Wanneer men denkt dat er iets opspeelt bij het hart zoals een hartritmestoornis dan hoeft men niet meteen het ergste te denken, want vaak is er niks aan de hand, maar toch de moeite waard om gerustgesteld te worden. Men kan bijvoorbeeld last hebben van hartoverslagen. Dit betekent dat het hart een slag overslaat (dus niet dat men een hartritmestoornis heeft) en over het algemeen kan dit weinig tot geen kwaad.
De oorzaken van de hartritmestoornissen kunnen dus erg divers zijn en men kan hierbij denken aan oorzaken zoals: een doorgemaakt hartinfarct, een schildklier die te snel werkt, ouderdom, hartziekten, hartfalen, een hartoperatie, een aangeboren afwijking of het gebruik van stoffen die de werking van het hart negatief beïnvloeden zoals: tabak, alcohol, drugs en medicijnen.

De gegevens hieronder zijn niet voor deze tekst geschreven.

(** * tf2_geometry_msgs: frame-transform adapters for geometry messages

    Shallow embedding of [tf2_geometry_msgs/tf2_geometry_msgs.h].

    The header converts a [TransformStamped] message into a [KDL::Frame]
    and applies it to vectors, points, poses and wrenches.  The C++
    [double] scalars are read as real numbers: every statement below is
    an exact statement of real arithmetic, and says nothing about
    rounding, infinities or NaN.

    Out-parameters ([t_out]) are passed in and returned: each
    [doTransform_*] takes the previous contents of [t_out] and returns
    the contents after the call, written field by field as the source
    assigns them. *)

From Stdlib Require Import Reals Lra Psatz Lia ZArith List String.
Import ListNotations.

Open Scope R_scope.

(** ** The part of KDL ([kdl/frames.hpp]) the header calls

    KDL is an external library.  The definitions below follow its
    [frames.inl] / [frames.cpp]: a [Rotation] is nine doubles in row-major
    order, a [Frame] is a rotation [M] and an origin [p]. *)
Module KDL.

Record Vector : Type := mkVector { v0 : R; v1 : R; v2 : R }.

(** [data[0..8]], with [operator()(i,j) = data[3*i+j]]. *)
Record Rotation : Type := mkRotation {
  d0 : R; d1 : R; d2 : R;
  d3 : R; d4 : R; d5 : R;
  d6 : R; d7 : R; d8 : R
}.

(** [Frame(const Rotation& R, const Vector& V)]. *)
Record Frame : Type := mkFrame { M : Rotation; p : Vector }.

(** [Rotation::Quaternion(x, y, z, w)]. *)
Definition Quaternion (x y z w : R) : Rotation :=
  let x2 := x * x in
  let y2 := y * y in
  let z2 := z * z in
  let w2 := w * w in
  mkRotation
    (w2 + x2 - y2 - z2) (2 * x * y - 2 * w * z) (2 * x * z + 2 * w * y)
    (2 * x * y + 2 * w * z) (w2 - x2 + y2 - z2) (2 * y * z - 2 * w * x)
    (2 * x * z - 2 * w * y) (2 * y * z + 2 * w * x) (w2 - x2 - y2 + z2).

(** [Vector operator+(const Vector&, const Vector&)]. *)
Definition Vector_add (a b : Vector) : Vector :=
  mkVector (v0 a + v0 b) (v1 a + v1 b) (v2 a + v2 b).

(** [Vector Rotation::operator*(const Vector& v) const]. *)
Definition Rotation_mul_Vector (r : Rotation) (v : Vector) : Vector :=
  mkVector
    (d0 r * v0 v + d1 r * v1 v + d2 r * v2 v)
    (d3 r * v0 v + d4 r * v1 v + d5 r * v2 v)
    (d6 r * v0 v + d7 r * v1 v + d8 r * v2 v).

(** [Rotation operator*(const Rotation& lhs, const Rotation& rhs)]. *)
Definition Rotation_mul (a b : Rotation) : Rotation :=
  mkRotation
    (d0 a * d0 b + d1 a * d3 b + d2 a * d6 b)
    (d0 a * d1 b + d1 a * d4 b + d2 a * d7 b)
    (d0 a * d2 b + d1 a * d5 b + d2 a * d8 b)
    (d3 a * d0 b + d4 a * d3 b + d5 a * d6 b)
    (d3 a * d1 b + d4 a * d4 b + d5 a * d7 b)
    (d3 a * d2 b + d4 a * d5 b + d5 a * d8 b)
    (d6 a * d0 b + d7 a * d3 b + d8 a * d6 b)
    (d6 a * d1 b + d7 a * d4 b + d8 a * d7 b)
    (d6 a * d2 b + d7 a * d5 b + d8 a * d8 b).

(** [Vector Frame::operator*(const Vector& arg) const { return M*arg+p; }]. *)
Definition Frame_mul_Vector (f : Frame) (arg : Vector) : Vector :=
  Vector_add (Rotation_mul_Vector (M f) arg) (p f).

(** [Frame operator*(const Frame& lhs, const Frame& rhs)]:
    [Frame(lhs.M*rhs.M, lhs.M*rhs.p+lhs.p)]. *)
Definition Frame_mul (lhs rhs : Frame) : Frame :=
  mkFrame (Rotation_mul (M lhs) (M rhs))
          (Vector_add (Rotation_mul_Vector (M lhs) (p rhs)) (p lhs)).

(** The comparison [a > b] on doubles, as a boolean. *)
Definition Rgtb (a b : R) : bool := if Rgt_dec a b then true else false.

(** [void Rotation::GetQuaternion(double& x, double& y, double& z, double& w)]:
    the four results are returned as [(x, y, z, w)]. *)
Definition GetQuaternion (r : Rotation) : R * R * R * R :=
  let trace := d0 r + d4 r + d8 r in
  let epsilon := 1 / 1000000000000 in
  if Rgtb trace epsilon then
    let s := 0.5 / sqrt (trace + 1.0) in
    let w := 0.25 / s in
    let x := (d7 r - d5 r) * s in
    let y := (d2 r - d6 r) * s in
    let z := (d3 r - d1 r) * s in
    (x, y, z, w)
  else if (Rgtb (d0 r) (d4 r) && Rgtb (d0 r) (d8 r))%bool then
    let s := 2.0 * sqrt (1.0 + d0 r - d4 r - d8 r) in
    let w := (d7 r - d5 r) / s in
    let x := 0.25 * s in
    let y := (d1 r + d3 r) / s in
    let z := (d2 r + d6 r) / s in
    (x, y, z, w)
  else if Rgtb (d4 r) (d8 r) then
    let s := 2.0 * sqrt (1.0 + d4 r - d0 r - d8 r) in
    let w := (d2 r - d6 r) / s in
    let x := (d1 r + d3 r) / s in
    let y := 0.25 * s in
    let z := (d5 r + d7 r) / s in
    (x, y, z, w)
  else
    let s := 2.0 * sqrt (1.0 + d8 r - d0 r - d4 r) in
    let w := (d3 r - d1 r) / s in
    let x := (d2 r + d6 r) / s in
    let y := (d5 r + d7 r) / s in
    let z := 0.25 * s in
    (x, y, z, w).

End KDL.

(** ** Message types ([builtin_interfaces], [std_msgs], [geometry_msgs])

    Field names carry the message name as a prefix, since the records
    share one name space. *)

(** [builtin_interfaces/msg/Time]: [int32 sec], [uint32 nanosec]. *)
Record Time : Type := mkTime { sec : Z; nanosec : Z }.

(** [std_msgs/msg/Header]. *)
Record Header : Type := mkHeader { stamp : Time; frame_id : string }.

Record Vector3 : Type := mkVector3 { Vector3_x : R; Vector3_y : R; Vector3_z : R }.

Record Point : Type := mkPoint { Point_x : R; Point_y : R; Point_z : R }.

Record Quaternion : Type := mkQuaternion {
  Quaternion_x : R; Quaternion_y : R; Quaternion_z : R; Quaternion_w : R
}.

Record Pose : Type := mkPose { position : Point; orientation : Quaternion }.

Record Wrench : Type := mkWrench { force : Vector3; torque : Vector3 }.

Record Transform : Type := mkTransform { translation : Vector3; rotation : Quaternion }.

Record TransformStamped : Type := mkTransformStamped {
  TransformStamped_header : Header;
  child_frame_id : string;
  transform : Transform
}.

Record Vector3Stamped : Type := mkVector3Stamped {
  Vector3Stamped_header : Header;
  vector : Vector3
}.

Record PointStamped : Type := mkPointStamped {
  PointStamped_header : Header;
  point : Point
}.

Record PoseStamped : Type := mkPoseStamped {
  PoseStamped_header : Header;
  pose : Pose
}.

(** [float64[36] covariance]: the array is a list here, and the theorems
    about it assume its length. *)
Record PoseWithCovariance : Type := mkPoseWithCovariance {
  PoseWithCovariance_pose : Pose;
  covariance : list R
}.

Record PoseWithCovarianceStamped : Type := mkPoseWithCovarianceStamped {
  PoseWithCovarianceStamped_header : Header;
  PoseWithCovarianceStamped_pose : PoseWithCovariance
}.

Record WrenchStamped : Type := mkWrenchStamped {
  WrenchStamped_header : Header;
  wrench : Wrench
}.

(** *** Field assignment

    [set_f m a] is [m] after the statement [m.f = a]. *)

Definition set_stamp (h : Header) (a : Time) : Header := mkHeader a (frame_id h).
Definition set_frame_id (h : Header) (a : string) : Header := mkHeader (stamp h) a.

Definition set_Vector3_x (v : Vector3) (a : R) : Vector3 := mkVector3 a (Vector3_y v) (Vector3_z v).
Definition set_Vector3_y (v : Vector3) (a : R) : Vector3 := mkVector3 (Vector3_x v) a (Vector3_z v).
Definition set_Vector3_z (v : Vector3) (a : R) : Vector3 := mkVector3 (Vector3_x v) (Vector3_y v) a.

Definition set_Point_x (v : Point) (a : R) : Point := mkPoint a (Point_y v) (Point_z v).
Definition set_Point_y (v : Point) (a : R) : Point := mkPoint (Point_x v) a (Point_z v).
Definition set_Point_z (v : Point) (a : R) : Point := mkPoint (Point_x v) (Point_y v) a.

Definition set_position (m : Pose) (a : Point) : Pose := mkPose a (orientation m).
Definition set_orientation (m : Pose) (a : Quaternion) : Pose := mkPose (position m) a.

Definition set_force (m : Wrench) (a : Vector3) : Wrench := mkWrench a (torque m).
Definition set_torque (m : Wrench) (a : Vector3) : Wrench := mkWrench (force m) a.

Definition set_Vector3Stamped_header (m : Vector3Stamped) (a : Header) : Vector3Stamped :=
  mkVector3Stamped a (vector m).
Definition set_vector (m : Vector3Stamped) (a : Vector3) : Vector3Stamped :=
  mkVector3Stamped (Vector3Stamped_header m) a.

Wanneer de oorzaak bekend is dan pas kan de arts handelen, want bij iedere oorzaak hoort een andere behandeling. Bij de behandeling die te maken heeft met een afwijking in het patroon van de werking van de schildklier, voornamelijk als deze te hard werkt dan zal de arts de schildklier moeten aanpakken. Ook wanneer er sprake is van een veranderd bloedbeeld, bloedarmoede, dan zal de arts hierna handelen. Wanneer dit is gebeurt dan zullen de stoornissen aan het hart vanzelf ophouden. Daarom wordt er bij de behandeling als eerst bloed geprikt om deze twee vormen uit te sluiten. Wanneer dit niet het geval mocht zijn dan gaat het onderzoek verder en zal de arts tot een andere conclusie komen. De behandeling van de andere vormen bestaat uit: bevriezen of wegbranden van weefsel voor een normaal hartritme, medicinaal of chirurgisch oplossen, ICD, pacemaker of een maze-procedure.